Да что ж я сегодня такой магнит-то и чего ко мне так и притягивает сомнительных личностей, а?! То обладатели гигантских щупальцев не могут удержаться от того, чтобы меня не пощупать, то летучих мышей-переростков так и тянет подлететь ко мне поближе!
Я, не поворачивая головы, сделал предупредительный выстрел под ноги, отгоняя подальше очередную галлюцинацию. Ибо нефиг всяким там шастать ещё и тут.
– Ой! Рука дрогнула что-то. Вы не очень испугались, я надеюсь?
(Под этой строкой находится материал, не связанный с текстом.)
(** The data of another handle stays where it is while a handle is unshared. *)
Lemma inside_gives h rest w : w ∈ rest → Forall (handle_ok h) rest → (∃ v, wf h (v :: rest)) →
  source_gives h rest (Inside (pointer_of w)) (value h w).
Proof.
  intros Hin Hh [v Hw] h' u Hw' Hk. pose proof Hw' as [Hobj Hh']. apply Forall_inv_tail in Hh'. unfold values_kept in Hk.
  rewrite List.Forall_forall in Hh, Hh', Hk. apply list_elem_of_In in Hin. specialize (Hh' w Hin). specialize (Hk w Hin).
  simpl in Hk. rewrite <-Hk, (value_length h' _ w Hw' Hh'). unfold read_source.
  destruct (Z.eqb_spec (size_ w) 0) as [H0|H0].
  { f_equal. symmetry. apply nil_length_inv. pose proof (value_length h' _ w Hw' Hh'). lia. }
  unfold pointer_of, handle_ok, value in *. destruct (buffer_ w) as [p|]; [|lia].
  destruct Hh' as (o & Ho & Hs). rewrite bool_decide_false by done. unfold deref. rewrite Ho. cbn [from_option_or]. rewrite bind_ret.
  destruct (Hobj p o Ho) as (_ & _ & Hg). destruct (good_rep _ Hg) as (l & s & _ & Hd & _). f_equal.
  rewrite Hd. simpl. by apply slice_data.
Qed.

Lemma AppendData_buffer_ok h rest v w :
  wf h (v :: rest) → Z.of_nat (S (S (length rest))) < 2 ^ 31 → w ∈ rest →
  size_ v + size_ w ≤ max_elems → (0 < size_ w ∨ 0 < size_ v) →
  step_ok h rest (AppendData_buffer h v w) (value h v ++ value h w).
Proof.
  intros Hw Hb Hin Hm Hne. pose proof Hw as [_ Hh]. apply Forall_inv_tail in Hh.
  assert (handle_ok h w) as Hwok by (rewrite List.Forall_forall in Hh; by apply Hh, list_elem_of_In).
  unfold AppendData_buffer, cdata, size. rewrite !(check_ok h (v :: rest) w), !bind_ret by done.
  rewrite (data_at_ok h (v :: rest)), !bind_ret by done. pose proof (value_length h _ w Hw Hwok) as Hl. rewrite <-Hl.
  apply cow_append_ok; [done..|apply inside_gives; eauto|lia|].
  destruct Hne; [left|by right]. intros E0. rewrite E0 in Hl. simpl in Hl. lia.
Qed.

(** A store through the pointer that [MutableData] gives. *)
Definition write (h : store E) v (index : Z) (x : E) : outcome (store E * CopyOnWriteBuffer) :=
  '(h, v, ptr) ← MutableData h v;
  h ← write_ptr h ptr index x;
  Ret (h, v).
Мы ведь люди мирные, – не моргнув глазом и не опустив оружие, вдохновенно врал я, – нам кровопролитие не нужно! – А потом, доверительным шёпотом, я поставил в известность: – Но следующий выстрел будет в сердце.
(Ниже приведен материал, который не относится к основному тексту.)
Lemma inline_assign_ok v w lv lw : vrep v lv → vrep w lw → (length lw ≤ fixed_capacity v)%nat →
  ∃ v', assign v w = Ret v' ∧ vrep v' lw ∧ fixed_capacity v' = fixed_capacity v.
Proof.
  intros Hv Hw Hlen. unfold assign, vrep in *. destruct (destroy_all _ _ _ Hv) as (d & Hd & Hf & Hlend).
  destruct (Nat.eqb_spec (fixed_capacity w) (fixed_capacity v)) as [Heq|Hne].
  - unfold Storage_assign. destruct is_trivial eqn:Ht; cbn [negb].
    + destruct (is_small _); [rewrite bind_ret; eexists; split; [done|]; simpl; by rewrite <-Heq|].
      assert (length (data (storage_ v)) = fixed_capacity v) as Hc by by destruct Hv as (_ & _ & ? & _ & ? & _).
      destruct (memcpy_to _ _ lw (data (storage_ v)) Ht Hw) as (d' & -> & Hs); [lia|]. rewrite !bind_ret. eexists. split; [done|].
      simpl. by rewrite <-Hc.
    + rewrite Hd, bind_ret. destruct (copy_to _ _ lw d Hw Hf) as (d' & -> & Hs); [lia|]. rewrite !bind_ret. eexists. split; [done|].
      simpl. by rewrite <-Hlend.
  - unfold vsize. rewrite Hd, bind_ret. pose proof Hw as (Hsz & _). rewrite dcheck_pass, bind_ret by (apply Nat.leb_le; lia).
    destruct (copy_to _ _ lw d Hw Hf) as (d' & -> & Hs); [lia|]. rewrite bind_ret. eexists. split; [done|]. simpl. by rewrite <-Hlend.
Qed.

Lemma live_trivial_moved l : is_trivial = true → option_map moved <$> l = l.
Proof. intros Ht. apply fmap_moved_id. by apply trivial_all in Ht as (_ & ? & _). Qed.

Lemma assign_move_ok v w lv lw : vrep v lv → vrep w lw → (length lw ≤ fixed_capacity v)%nat →
  ∃ v' w', assign_move v w = Ret (v', w') ∧ vrep v' lw ∧ vrep w' (option_map moved <$> lw) ∧
    fixed_capacity v' = fixed_capacity v ∧ fixed_capacity w' = fixed_capacity w.
Proof.
  intros Hv Hw Hlen. unfold assign_move, vrep in *. destruct (destroy_all _ _ _ Hv) as (d & Hd & Hf & Hlend).
  destruct (Nat.eqb_spec (fixed_capacity w) (fixed_capacity v)) as [Heq|Hne].
  - unfold Storage_assign_move. destruct is_trivial eqn:Ht; cbn [negb].
    + destruct (inline_assign_ok v w lv lw Hv Hw Hlen) as (v' & Ha & Hv' & _). unfold assign in Ha. rewrite Heq, Nat.eqb_refl in Ha.
      destruct (Storage_assign _ _ _) as [s|f]; [|done]. rewrite bind_ret in Ha. injection Ha as <-. rewrite !bind_ret.
      eexists _, _. split; [done|]. simpl. rewrite live_trivial_moved, <-Heq by done. split_and!; try done. by rewrite Heq.
    + rewrite Hd, bind_ret. destruct (move_to _ _ lw d Hw Hf) as (src & d' & -> & Hs & Hs'); [lia|]. rewrite !bind_ret.
      eexists _, _. split; [done|]. simpl. rewrite <-Heq at 2. rewrite <-Hlend. split_and!; try done. lia.
  - unfold vsize. rewrite Hd, bind_ret. pose proof Hw as (Hsz & _). rewrite dcheck_pass, bind_ret by (apply Nat.leb_le; lia).
    destruct (move_to _ _ lw d Hw Hf) as (src & d' & -> & Hs & Hs'); [lia|]. rewrite bind_ret. eexists _, _. split; [done|].
    simpl. rewrite <-Hlend. by split_and!.
Qed.

(** What a vector is after it is moved onto itself. *)
Definition after_self_move l : list (option T) := if is_trivial (T := T) then l else [].

Definition assign_move_self v : outcome (BoundedInlineVector (T := T)) :=
  s ← Storage_assign_move_self (storage_ v); Ret (mkVector (fixed_capacity v) s).

Lemma assign_move_self_ok v l : vrep v l →
  ∃ v', assign_move_self v = Ret v' ∧ vrep v' (after_self_move l) ∧ fixed_capacity v' = fixed_capacity v.
Proof.
  intros Hv. unfold assign_move_self, Storage_assign_move_self, after_self_move. destruct is_trivial eqn:Ht; cbn [negb].
  - unfold Storage_assign_self. rewrite bind_ret. eexists. split; [done|]. by destruct v.
  - destruct (destroy_all _ _ _ Hv) as (d & -> & Hf & Hlend). rewrite bind_ret.
    pose proof (MoveElements_ok [] d d) as Hm. simpl in Hm. rewrite Hm, !bind_ret by (done || lia || by intros _; constructor).
    eexists. split; [done|]. split; [|done]. unfold vrep. simpl. apply (srep_make _ [] (drop 0 d)); [by intros _; constructor|done|done].
Qed.

Definition resized l (n : nat) : list (option T) := take n l ++ replicate (n - length l) default_init.

Lemma default_live n : live (replicate n (default_init (T := T))).
Proof.
  intros Ht. apply Forall_replicate. destruct default_init eqn:Ed; [by eexists|].
  apply no_value_trivial in Ed. congruence.
Qed.
(** * Financials parser: the review wizard's correction state, the Step 2 and
    Step 3 views, the balance check and the sheet-type detectors.

    The development embeds the TypeScript front end shallowly:
    - a JavaScript [number] is an IEEE 754 binary64 value, i.e. a primitive
      [float]; [number | null] is [option number];
    - a [Record<string, T>] is a plain object; a [gmap string T] holds its
      own properties. A bracket read or write of a plain object differs from
      a map's at the names [Object.prototype] defines: [JsObject] has both.
      Where a definition reads a dictionary with the map's lookup, the key is
      taken to be a name that [Object.prototype] does not define; a missing
      key then reads [undefined], modelled by [None];
    - a JavaScript [Set] of strings is a [gset string];
    - arrays are lists, updated by index with stdpp's list insert;
    - React's [setState (s => ...)] updaters are pure functions on
      [WizardState]. *)

From Stdlib Require Import Floats.PrimFloat Floats.SpecFloat Floats.FloatOps.
From Stdlib Require Import ZArith Ascii String List.
From stdpp Require Import gmap strings list fin_maps.

Local Open Scope string_scope.

(** ** Data model (frontend/src/types/index.ts) *)

(** The JavaScript type [number]. *)
Abbreviation number := float (only parsing).

Inductive Tag : Set := one_off_error | company_specific | general_fix.

Record Correction : Set := mkCorrection {
  fieldName : string;
  originalValue : number;
  correctedValue : number;
  reasoning : option string;
  tag : Tag;
  timestamp : string
}.

(** [Omit<Correction, 'timestamp'>], what the side panel hands to
    [onSaveCorrection]. *)
Module CorrectionData.
Record t : Set := make {
  fieldName : string;
  originalValue : number;
  correctedValue : number;
  reasoning : option string;
  tag : Tag
}.
End CorrectionData.

(** [{ ...correctionData, timestamp }] *)
Definition stamp (correctionData : CorrectionData.t) (timestamp : string) : Correction := {|
  fieldName := CorrectionData.fieldName correctionData;
  originalValue := CorrectionData.originalValue correctionData;
  correctedValue := CorrectionData.correctedValue correctionData;
  reasoning := CorrectionData.reasoning correctionData;
  tag := CorrectionData.tag correctionData;
  timestamp := timestamp
|}.

Inductive CheckStatus : Set := PASS | FAIL.

Record ValidationCheck : Set := mkValidationCheck {
  checkName : string;
  status : CheckStatus;
  details : string
}.

Record Layer1Result : Type := mkLayer1Result {
  lineItems : gmap string number;
  sourceScaling : string;
  columnIdentified : string
}.

Module L2.
Record Layer2Result : Type := mkLayer2Result {
  statementType : string;
  values : gmap string (option number);
  reasoning : gmap string string;
  validation : gmap string ValidationCheck;
  flaggedFields : list string;
  fieldValidations : gmap string (list string)
}.
End L2.
Export L2(Layer2Result).

Record TemplateSection : Set := mkTemplateSection {
  header : option string;
  fields : list string
}.

Record TemplateStatement : Set := mkTemplateStatement {
  sections : list TemplateSection;
  allFields : list string
}.

Record TemplateResponse : Set := mkTemplateResponse {
  income_statement : TemplateStatement;
  balance_sheet : TemplateStatement
}.

(** The browser's [File] object is opaque to the wizard; only its presence
    is observed. *)
Inductive File : Set := mkFile (fileName : string).

Inductive Step : Set := Step1 | Step2 | Step3.

Record WizardState : Type := mkWizardState {
  companyName : string;
  companyId : option Z;
  reportingPeriod : string;
  sessionId : option string;
  uploadedFile : option File;
  sheetNames : list string;
  workbookUrl : option string;
  layer1Results : gmap string Layer1Result;
  step1Approved : bool;
  layer2Results : gmap string Layer2Result;
  corrections : list Correction;
  step2Approved : bool;
  currentStep : Step;
  activeSheetTab : string;
  selectedCell : option string;
  sidePanelOpen : bool
}.

(** ** The wizard store (frontend/src/hooks/useWizardState.ts) *)

Definition defaultState : WizardState := {|
  companyName := "";
  companyId := None;
  reportingPeriod := "";
  sessionId := None;
  uploadedFile := None;
  sheetNames := [];
  workbookUrl := None;
  layer1Results := ∅;
  step1Approved := false;
  layer2Results := ∅;
  corrections := [];
  step2Approved := false;
  currentStep := Step1;
  activeSheetTab := "";
  selectedCell := None;
  sidePanelOpen := false
|}.

(** [{ ...s, corrections: cs }] *)
Definition set_corrections (s : WizardState) (cs : list Correction) : WizardState := {|
  companyName := companyName s;
  companyId := companyId s;
  reportingPeriod := reportingPeriod s;
  sessionId := sessionId s;
  uploadedFile := uploadedFile s;
  sheetNames := sheetNames s;
  workbookUrl := workbookUrl s;
  layer1Results := layer1Results s;
  step1Approved := step1Approved s;
  layer2Results := layer2Results s;
  corrections := cs;
  step2Approved := step2Approved s;
  currentStep := currentStep s;
  activeSheetTab := activeSheetTab s;
  selectedCell := selectedCell s;
  sidePanelOpen := sidePanelOpen s
|}.

(** [Array.prototype.findIndex]: the first index whose element satisfies
    the predicate, [-1] when there is none. *)
Fixpoint findIndex {A : Type} (p : A -> bool) (l : list A) : Z :=
  match l with
  | [] => (-1)%Z
  | x :: r =>
      if p x then 0%Z
      else let i := findIndex p r in
           if (0 <=? i)%Z then (i + 1)%Z else (-1)%Z
  end.

Definition sameField (name : string) (c : Correction) : bool :=
  String.eqb (fieldName c) name.

Definition addCorrection (s : WizardState) (correction : Correction) : WizardState :=
  let existing := findIndex (sameField (fieldName correction)) (corrections s) in
  if (0 <=? existing)%Z then
    let updated := <[Z.to_nat existing := correction]> (corrections s) in
    set_corrections s updated
  else
    set_corrections s (corrections s ++ [correction])%list.

Definition removeCorrection (s : WizardState) (name : string) : WizardState :=
  set_corrections s
    (List.filter (fun c => negb (String.eqb (fieldName c) name)) (corrections s)).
На некоторое время воцарилось молчание, и я попробовал ещё раз оценить ситуацию.
Так, что мы имеем? Смесь наркопритона и психбольницы, называющая себя школой, в которой сектанты учат детей, как правильно сойти с ума и стать членами их секты.
Секты. Их нейтрализовывать лучше изнутри, понять, на чём они зиждутся, и попробовать разбить основание. А для этого в секты нужно внедряться.
Ну не зря же меня Лаки зовут – вот и сейчас повезло наткнуться на секту, которая жаждет видеть меня в своих рядах. И раз уж мне наверняка поручат это дело, и всё равно для начала надо собрать как можно больше информации… То сейчас главное как-нибудь поубедительнее сделать вид, что я поддался их внушению, и с неохотой и сопротивлением даю им шанс запудрить мне мозги. Благо, вон сколько вокруг меня сектантов с пудрой наизготовку столпилось – им только подставь мозги, сразу за любимое дело возьмутся.
А пока я прикидывал возможные варианты, ко мне на огромной скорости приближалась очередная галлюцинация. Причём не абы какая, а такая, что у меня даже рука почти дрогнула, и я присел на корточки, чтобы по привычке поприветствовать того, кого уже не чаял увидеть даже в таком вот бредовом состоянии.
– Бродяга… – Пёс оббежал вокруг меня несколько раз, бешено виляя хвостом и подтявкивая от щенячьего восторга. – Иди сюда, иди ко мне. – Эта псина на мою похожа невероятно просто, и лишь некоторые малозначительные детали выдают подмену. Чуть другая форма морды, немного другие глаза, шерсть подлиннее и потемнее, галстучек беленький, который у моего был, у этого – отсутствует. А ещё этот – живой, а мой…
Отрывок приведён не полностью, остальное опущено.